Do mesmo modo que os heróis cavaleirescos de Chrétien Troyes aprendem a sua
identidade pela revelação do seu nome, a cidade se revela a si mesma e se
afirma perante as outras pela proclamação do seu nome. A cidade adoptou o nome
de cité. Tolosa passa a ser, como
dizem os documentos, urbs et suburbium,
a cidade e o
subúrbio, a cidade e o burgo. A partir de 1190, Tolosa é empregado como termo geral. A consciência da
entidade global tornara-se bastante forte para não exigir a cada passo a
evocação de seus constituintes. Foi encavalada no local do velho muro
romano que separava as duas aglomerações que se construiu a casa comum. Em
1222, os cônsules promulgam um texto que organiza um conselho comum, composto
por metade dos cônsules de cada comunidade. Quaisquer que tenham sido para a
tomada de consciência dos habitantes as consequências da construção e da
existência de uma ou várias muralhas, a importância de seu papel militar é
evidente. Ainda aqui o funcional e o simbólico, o militar e o político
estão estreitamente ligados. Veremos mais adiante a incidência da edificação
das muralhas sobre as finanças urbanas. A guarda e a manutenção desses muros e
das suas portas constituiu desde logo um aspecto da luta dos novos cidadãos
para assumir eles próprios as suas responsabilidades. Mas também, sem que seja
possível distinguir o que prevaleceu, a vontade dos citadinos ou o desejo do
senhor ou do rei, tem-se a impressão de que o desejo de livrar-se desse encargo
de vigilância levou esses senhores ou o rei a conceder mais facilmente ou mais cedo,
contra o seu compromisso de vigiar as portas e os muros, outros privilégios aos
habitantes das cidades. Por outro lado, às vezes vêem-se também estes, longe de
reivindicar essa função de espreita, vigilância e manutenção, tentando
isentar-se dela como do serviço militar.
Em
Clermont, já no primeiro foral que conhecemos, em 1219, o conde Guy II faz estipular
que, em troca do direito para a comunidade urbana de reunir-se e de fazer o que
lhe compete, os cidadãos (cives)
deverão vigiar os muros e as torres e limpar os fossos. Em Montpellier, a
vigilância da muralha parece caminhar de par com a organização dos ofícios.

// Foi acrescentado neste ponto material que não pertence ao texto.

(* ===== verification/RcuSpec.v ===== *)
(** * Read-copy-update: grace periods

    Two invariants of the threads of [Rcu].  The first one orders the generations:
    a generation is handed out after the buffers were switched, and a CPU reaches
    it in a state without open sections, so that the sections still open there were
    opened after the switch.  The second one follows the wakeups: a thread that
    sleeps has nothing to do, or somebody is about to wake it. *)
From S2P Require Import Prelude Rcu.
Import Rcu.

(** The generation a thread works for. *)
Definition aim (p : pc) : option Z :=
  match p with
  | SetReq g | ReqLoad g _ | ReqCas g _ _ | ReqWake g _ | Check g | Scan g _ | Sleep g | Look g => Some g
  | SetGen _ (Cleaning g) | Tell _ (Cleaning g) | TellWake _ (Cleaning g) => Some g
  | _ => None
  end.

(** It is about to clean up the other buffer. *)
Definition cleaning (p : pc) : bool :=
  match p with Alloc | Clean => true | _ => match aim p with Some _ => true | None => false end end.

Definition running (p : pc) : list cb := match p with Run l => l | _ => [] end.

Lemma cpus_upd c f s c' : cpus (upd c f s) c' = if decide (c' = c) then f (cpus s c) else cpus s c'.
Proof. unfold upd. cbn [cpus]. apply fn_insert_if. Qed.
(* ===== verification/SchedInv.v ===== *)
(** * The scheduler: what holds in every reachable state

    The invariant comes in groups that look at few fields each: where a thread is
    ([placed]), what its CPU does with it ([seated]), which wakeups are announced
    ([flow]) and seen before the CPU halts ([awake], [noticed]), who is to be woken ([conds]),
    the threads that end ([term]), the order of the run queue ([order]), the
    preemption counters ([cnt]) and the threads that [wake_lock] is busy with ([backs]). *)
From S2P Require Import Prelude Sched.

Module SchedInv.
Import Sched.

(** ** The invariant *)

Notation stt s t := (st (thr s t)).
Notation pct s t := (at_ (thr s t)).
Notation cput s t := (tcpu (thr s t)).

(** A thread that is [waking] is in a queue of incoming wakeups, or a waker has it. *)
Inductive spot := Nowhere | InQ (i : nat) | Pushing (c : nat) (b : bool).

Definition waker_at (s : state) (x : wstage) (c : nat) (b : bool) (t : tid) : Prop :=
  ∃ w, wk (cpus s c) b = Some w ∧ stg w = x ∧ tgt w = t.
(** The thread that runs goes on. *)
Lemma destroyer_facts w :
  stage_ok None None (pct s (current s c)) (stt s (current s c)) = true ∧
  stage_ok g (Some w) (pct s (current s c)) (stt s (current s c)) = true ∧ pend (sched (cpus s c)) = [] ∧ pend g = [] ∧
  irq (cpus s c) = false ∧ pct s (current s c) ≠ IHalt ∧
  may_halt None (pct s (current s c)) = false ∧ may_halt g (pct s (current s c)) = false.
Proof using All.
  parts I. pose proof (se_stage s Is c) as Hst. rewrite Hwk in Hst. destruct Hg as [(E1 & E2 & ->)|(E1 & E2 & -> & E3)]; rewrite E1 in *.
  - assert (irq (cpus s c) = false) as Hirq by (apply irq_off; [done|by rewrite E1]).
    by destruct (pct s (current s c)), (stt s (current s c)).
  - by rewrite E2.
Qed.

Lemma wk_hand j : wk (cpus (hand j) c) false = Some (W j false (Terminate z) 0 WAct).
Proof. by ev. Qed.

Lemma term_hand j : joiner (thr s z) = Some j → term (hand j).
Proof using All.
  intros Hj. destruct dying_facts as (T1 & T2 & T3 & T4 & T5). destruct (i_term _ _ I) as [D1 D2 D3 D4]. split.
  - intros d y. pose proof (D1 d y). ev; done || auto.
  - intros d. pose proof (D2 d). ev; done || auto.
  - intros y Hy1 Hy2. destruct (decide (y = z)) as [->|Hyz].
    + right. change (cput (hand j) z) with (cput s z). rewrite T3. eexists. split; [apply wk_hand|done].
    + destruct (D3 y Hy1 Hy2) as [E|(w & Hw & Hw')].
      * left. assert (cput s y ≠ c) as Hyc by (intros E'; rewrite E' in E; congruence). clear Hy1 Hy2. ev; done.
      * right. exists w. split; [|done]. assert (cput s y ≠ c) as Hyc by (intros E'; rewrite E' in Hw; congruence). clear Hy1 Hy2. ev; done.
  - intros c' b w y Hw Hs Hdw. destruct (decide ((c', b) = (c, false))) as [[= -> ->]|Hcb].
    + rewrite wk_hand in Hw. injection Hw as <-. injection Hdw as <-. change (cput (hand j) z) with (cput s z). rewrite T3. clear Hs.
      repeat split; [done..|by ev|by ev].
    + destruct (D4 c' b w y) as (E1 & E2 & E3 & E4); [|done..|]; [clear Hs Hdw; by ev|].
      repeat split; try done; clear Hw; ev; congruence.
Qed.

Lemma term_quiet : joiner (thr s z) = None → term quiet.
Proof using All.
  intros Hj. destruct dying_facts as (T1 & T2 & T3 & T4 & T5). destruct (i_term _ _ I) as [D1 D2 D3 D4]. split.
  - intros d y Hy. assert (d ≠ c) as Hdc by (intros ->; by ev). assert (dying (cpus s d) = Some y) as Hy' by (by ev).
    destruct (D1 d y Hy') as (E1 & E2 & E3 & E4). assert (y ≠ z) as Hyz by congruence. clear Hy. ev; done.
  - intros d. pose proof (D2 d). ev; done || auto.
  - intros y Hy1 Hy2. assert (y ≠ z) as Hyz by (intros ->; by ev).
    destruct (D3 y) as [E|(w & Hw & Hw')]; [by ev..| |].
    + left. assert (cput s y ≠ c) as Hyc by (intros E'; rewrite E' in E; congruence). clear Hy1 Hy2. ev; done.
    + right. exists w. split; [|done]. clear Hy1 Hy2. ev; congruence.
  - intros c' b w y Hw Hs Hdw. destruct (D4 c' b w y) as (E1 & E2 & E3 & E4); [clear Hs Hdw; by ev|done..|].
    assert (y ≠ z) as Hyz by congruence. clear Hw. ev; repeat split; congruence.
Qed.

Lemma inv_destroy : inv (destroy c z g s) L.
Proof using All.
  destruct dying_facts as (T1 & T2 & T3 & T4 & T5). pose proof I as I'. parts I'.
  pose proof (se_kind s Is z) as Hk. rewrite T2 in Hk. cbn in Hk. symmetry in Hk.
  unfold destroy. dec. destruct (joiner (thr s z)) as [j|] eqn:Hj.
  - destruct (destroyer_facts (W j false (Terminate z) 0 WAct)) as (G1 & G2 & G3 & G4 & Hirq & G5 & G6 & G7). frames.
    by apply term_hand.
  - destruct (destroyer_facts (W z false Nothing 0 WAct)) as (G1 & G2 & G3 & G4 & Hirq & G5 & G6 & G7). frames.
    + eapply conds_upd; [done| |same|same|same|].
      * intros t. destruct (decide (t = z)) as [->|]; [right|left; by ev]. split; [left; by ev|]. congruence.
      * intros t _. apply to_wake_kept. same.
    + by apply term_quiet.
Qed.
(** * ScanCare: the multi-strategy detection engine of [detectors.py]

    A shallow embedding of [detectors.py] (the three detectors and
    [load_models]), of [llm_detectors.py] (the three entry points, the
    memoised functions under them and their helpers), of the keyword tables
    of [config.py] and of [smoke_test.py], followed by the properties of the
    three detectors ([detect_harmful_content], [detect_prompt_injection],
    [redact_pii]) and of the code around them.

    Modelling conventions.
    - A Python [str] is a [string]; every [ascii] stands for one character
      (code points below 256), so [len] is [String.length].
    - A policy is any JSON-like Python value ([pyval]); a [dict] is a
      [gmap string pyval].  Numbers ([int] and [float]) are their exact
      rational value.
    - A Python call that may raise returns a [result]; [try ... except
      Exception] is [catch].  Only exceptions below [Exception] are modelled.
    - The module-level handles ([harmful_content_model], [nlp_ner] and the
      three names imported from [llm_detectors]) are the fields of [Env]. *)

#[local] Set Warnings "-register-all,-clear-no-such-hyp".

From Stdlib Require Import QArith Ascii String.
From stdpp Require Import base option list sorting strings gmap pretty.

(** ** Exceptions and results *)

Inductive exn : Type :=
| AttributeError
| TypeError
| ValueError
| RuntimeError (msg : string).

Inductive result (A : Type) : Type :=
| Ok (a : A)
| Raise (e : exn).
Arguments Ok {A} a.
Arguments Raise {A} e.

#[global] Instance result_ret : MRet result := fun A a => Ok a.
#[global] Instance result_bind : MBind result := fun A B k r =>
  match r with
  | Ok a => k a
  | Raise e => Raise e
  end.

(** [try: r except Exception: h] *)
Definition catch {A} (r : result A) (h : exn -> A) : A :=
  match r with
  | Ok a => a
  | Raise e => h e
  end.


(** ** Python values *)

Inductive pyval : Type :=
| PNone
| PBool (b : bool)
| PNum (q : Q)
| PStr (s : string)
| PList (l : list pyval)
| PDict (d : gmap string pyval).

(** [bool(v)] *)
Definition truthy (v : pyval) : bool :=
  match v with
  | PNone => false
  | PBool b => b
  | PNum q => negb (Qeq_bool q 0)
  | PStr s => negb (String.eqb s "")
  | PList l => match l with [] => false | _ => true end
  | PDict d => negb (Nat.eqb (size d) 0)
  end.

(** [v == s] for a string literal [s] *)
Definition py_eq_str (v : pyval) (s : string) : bool :=
  match v with
  | PStr s' => String.eqb s' s
  | _ => false
  end.

(** [config or {}] *)
Definition or_empty_dict (config : pyval) : pyval :=
  if truthy config then config else PDict ∅.

(** [v.get(key, default)]: only a [dict] has the attribute [get]. *)
Definition py_get (v : pyval) (key : string) (dflt : pyval) : result pyval :=
  match v with
  | PDict d => Ok (default dflt (d !! key))
  | _ => Raise AttributeError
  end.

(** [proba >= threshold] for a float [proba]: numbers and booleans compare,
    anything else is a [TypeError]. *)
Definition py_ge (proba : Q) (threshold : pyval) : result bool :=
  match threshold with
  | PNum t => Ok (Qle_bool t proba)
  | PBool b => Ok (Qle_bool (if b then 1 else 0) proba)
  | _ => Raise TypeError
  end.

(** ** Characters and strings *)

Definition code (c : ascii) : N := N_of_ascii c.

Definition in_range (lo hi : N) (c : ascii) : bool :=
  (lo <=? code c)%N && (code c <=? hi)%N.

Definition is_char (a c : ascii) : bool := Ascii.eqb a c.

(** [\d] *)
Definition is_digit (c : ascii) : bool := in_range 48 57 c.

(** [\s], and the characters [str.strip] removes *)
Definition is_space (c : ascii) : bool :=
  in_range 9 13 c || in_range 28 32 c || (code c =? 133)%N || (code c =? 160)%N.

(** [[A-Za-z]] *)
Definition is_alpha (c : ascii) : bool := in_range 65 90 c || in_range 97 122 c.

(** one character of [str.lower] *)
Definition lower_char (c : ascii) : ascii :=
  if in_range 65 90 c || in_range 192 214 c || in_range 216 222 c
  then ascii_of_N (code c + 32)
  else c.

Fixpoint lower (s : string) : string :=
  match s with
  | EmptyString => EmptyString
  | String c s' => String (lower_char c) (lower s')
  end.

(** [needle in hay] *)
Fixpoint contains (needle hay : string) : bool :=
  String.prefix needle hay ||
  match hay with
  | EmptyString => false
  | String _ hay' => contains needle hay'
  end.

(** [s[n:]] *)
Fixpoint slice_from (n : nat) (s : string) : string :=
  match n, s with
  | O, _ => s
  | S n', String _ s' => slice_from n' s'
  | S _, EmptyString => EmptyString
  end.

(** [s[a:b]] for [0 <= a], [0 <= b] *)
Definition slice (a b : nat) (s : string) : string :=
  String.substring a (b - a) s.

(** ["".join(parts)] *)
Definition join (parts : list string) : string :=
  foldr String.append "" parts.

Fixpoint lstrip (s : string) : string :=
  match s with
  | String c s' => if is_space c then lstrip s' else s
  | EmptyString => EmptyString
  end.

(** [s.strip()] *)
Definition strip (s : string) : string :=
  String.rev (lstrip (String.rev (lstrip s))).

(** [f"{q:.2f}"]: the exact value rounded to two decimals, ties to even. *)
Definition round_half_even (q : Q) : Z :=
  let n := Qnum q in
  let d := Zpos (Qden q) in
  let fl := (n / d)%Z in
  let r2 := (2 * (n mod d))%Z in
  if (r2 <? d)%Z then fl
  else if (d <? r2)%Z then (fl + 1)%Z
  else if Z.even fl then fl else (fl + 1)%Z.

Definition two_digits (n : Z) : string :=
  (if (n <? 10)%Z then "0" else "") +:+ pretty n.

Definition format_2f (q : Q) : string :=
  let h := Z.abs (round_half_even (q * 100)) in
  (if (Qnum q <? 0)%Z then "-" else "")
    +:+ pretty (h / 100)%Z +:+ "." +:+ two_digits (h mod 100)%Z.

(** ** Regular expressions ([re])

    The fragment of [re] syntax the two patterns of [redact_pii] use:
    character sets, concatenation, greedy optional groups and greedy bounded
    repetition of a character set.  Matching is the backtracking search of
    [re]: every greedy choice is tried longest first, and the first
    alternative whose continuation succeeds is the match. *)

Inductive regex : Type :=
| Chr (p : ascii -> bool)                         (* one character of a set *)
| Cat (r1 r2 : regex)                             (* r1 r2 *)
| Opt (r : regex)                                 (* (?:r)? *)
| Rep (lo : nat) (hi : option nat) (p : ascii -> bool).  (* [set]{lo,hi} *)

Definition Star (p : ascii -> bool) : regex := Rep 0 None p.
Definition Plus (p : ascii -> bool) : regex := Rep 1 None p.
(** A composite number has a prime factor not above its square root. *)
Lemma small_prime_factor (n : Z) :
  1 < n -> ~ Z.prime n -> exists q, Z.prime q /\ (q | n) /\ q * q <= n.
Proof.
  assert (Hpos : 0 <= n \/ n < 0) by lia. destruct Hpos as [Hpos|]; [|lia].
  revert n Hpos. apply (Z_lt_induction
    (fun n => 1 < n -> ~ Z.prime n ->
              exists q, Z.prime q /\ (q | n) /\ q * q <= n)).
  intros n IH Hn Hnp.
  destruct (proper_divisor n Hn Hnp) as [d [Hd [e He]]].
  assert (He1 : 1 < e) by nia.
  set (a := Z.min d e).
  assert (Ha : 1 < a /\ a * a <= n /\ (a | n) /\ a < n).
  { unfold a. destruct (Z.min_spec d e) as [[? ->]|[? ->]].
    - split; [lia|]. split; [nia|]. split; [exists e; lia | lia].
    - split; [lia|]. split; [nia|]. split; [exists d; lia | nia]. }
  destruct Ha as (Ha1 & Ha2 & Ha3 & Ha4).
  destruct (prime_decide a) as [Hpa|Hnpa].
  - exists a. auto.
  - destruct (IH a ltac:(lia) Ha1 Hnpa) as (q & Hq & Hqa & Hqq).
    exists q. split; [exact Hq|]. split.
    + eapply Z.divide_trans; eassumption.
    + assert (0 < q) by (destruct Hq; lia).
      assert (a <= a * a) by nia. lia.
Qed.

Lemma on_track_start (k : Z) : on_track k (2 * k * (k + 1)).
Proof. exists 0. lia. Qed.

Lemma on_track_step (k t : Z) : on_track k t -> on_track k (t + (k * 2 + 1)).
Proof. intros [j [Hj ->]]. exists (j + 1). lia. Qed.

Lemma on_track_composite (k t : Z) :
  1 <= k -> on_track k t -> ~ Z.prime (2 * t + 1).
Proof.
  intros Hk [j [Hj ->]] [_ Hp].
  apply (Hp (2 * k + 1)); [nia|]. exists (2 * k + 1 + 2 * j). lia.
Qed.

Lemma on_track_lower (k t : Z) : 1 <= k -> on_track k t -> 2 * k * (k + 1) <= t.
Proof. intros Hk [j [Hj ->]]. nia. Qed.

(** The positions on the track of [k] below [t + p] are those below [t],
    and [t] itself. *)
Lemma on_track_below_next (k t t' : Z) :
  1 <= k -> on_track k t -> on_track k t' -> t' < t + (k * 2 + 1) ->
  t' < t \/ t' = t.
Proof.
  intros Hk [j [Hj ->]] [j' [Hj' ->]] Hlt.
  assert (j' <= j) by nia.
  assert (Hc : j' = j \/ j' < j) by lia. destruct Hc as [->|Hc]; [right; lia|].
  left. nia.
Qed.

Desde 1204 a guarda das portas é repartida entre trinta desses ofícios. Ainda
aqui aparece a ambiguidade da relação cidade/campo. A muralha define um espaço
de exclusão, o do mundo rural, mas também é feita para acolher eventualmente,
em caso de guerra, habitantes desse mesmo mundo. A função pode inverter-se e,
em relação à população rural, a muralha pode definir, no interior, um espaço de
refúgio, em conformidade, aliás, com uma das grandes imagens da cidade, a
cidade do refúgio, que o Antigo Testamento lega à cidade medieval. Essa função
tinha sido essencial nas sauvetés.
Por conseguinte, os camponeses, eventuais beneficiários da protecção da muralha
urbana, são chamados com bastante frequência, ao que parece, a participar de
sua vigilância.
Em
Poitiers, os aldeões dos povoados vizinhos colaboravam para a manutenção da
muralha e participavam do serviço de espreita.
Ressaltou-se que os 6km de muralhas, encerrando uma população relativamente
pequena (15.000 habitantes?), requeriam, para ser eficazes, um grande número de
vigias, de reparadores e, em certas ocasiões, de defensores. Durante o nosso
período as muralhas tiveram relativamente pouca utilidade. A paz prevaleceu
quase sempre sobre a guerra e o banditismo organizado em larga escala, como durante
a Guerra dos Cem Anos. No entanto as empresas de Filipe Augusto contra os
ingleses (conquista da Normandia) e os flamengos (campanha de Bouvines), as
expedições militares, sobretudo dos senhores do Norte e, depois, dos reis Luís
VIII e São Luís contra as populações meridionais, e enfim as campanhas de
Filipe, o Belo, contra os ingleses no Sudoeste e contra os flamengos no
Nordeste foram marcadas por um certo número de sítios de cidades». In
Jacques le Goff, O Apogeu da Cidade Medieval, 1980, Livraria Martins Fontes
Editora, 1989, 1992, ISBN 978-853-360-127-1.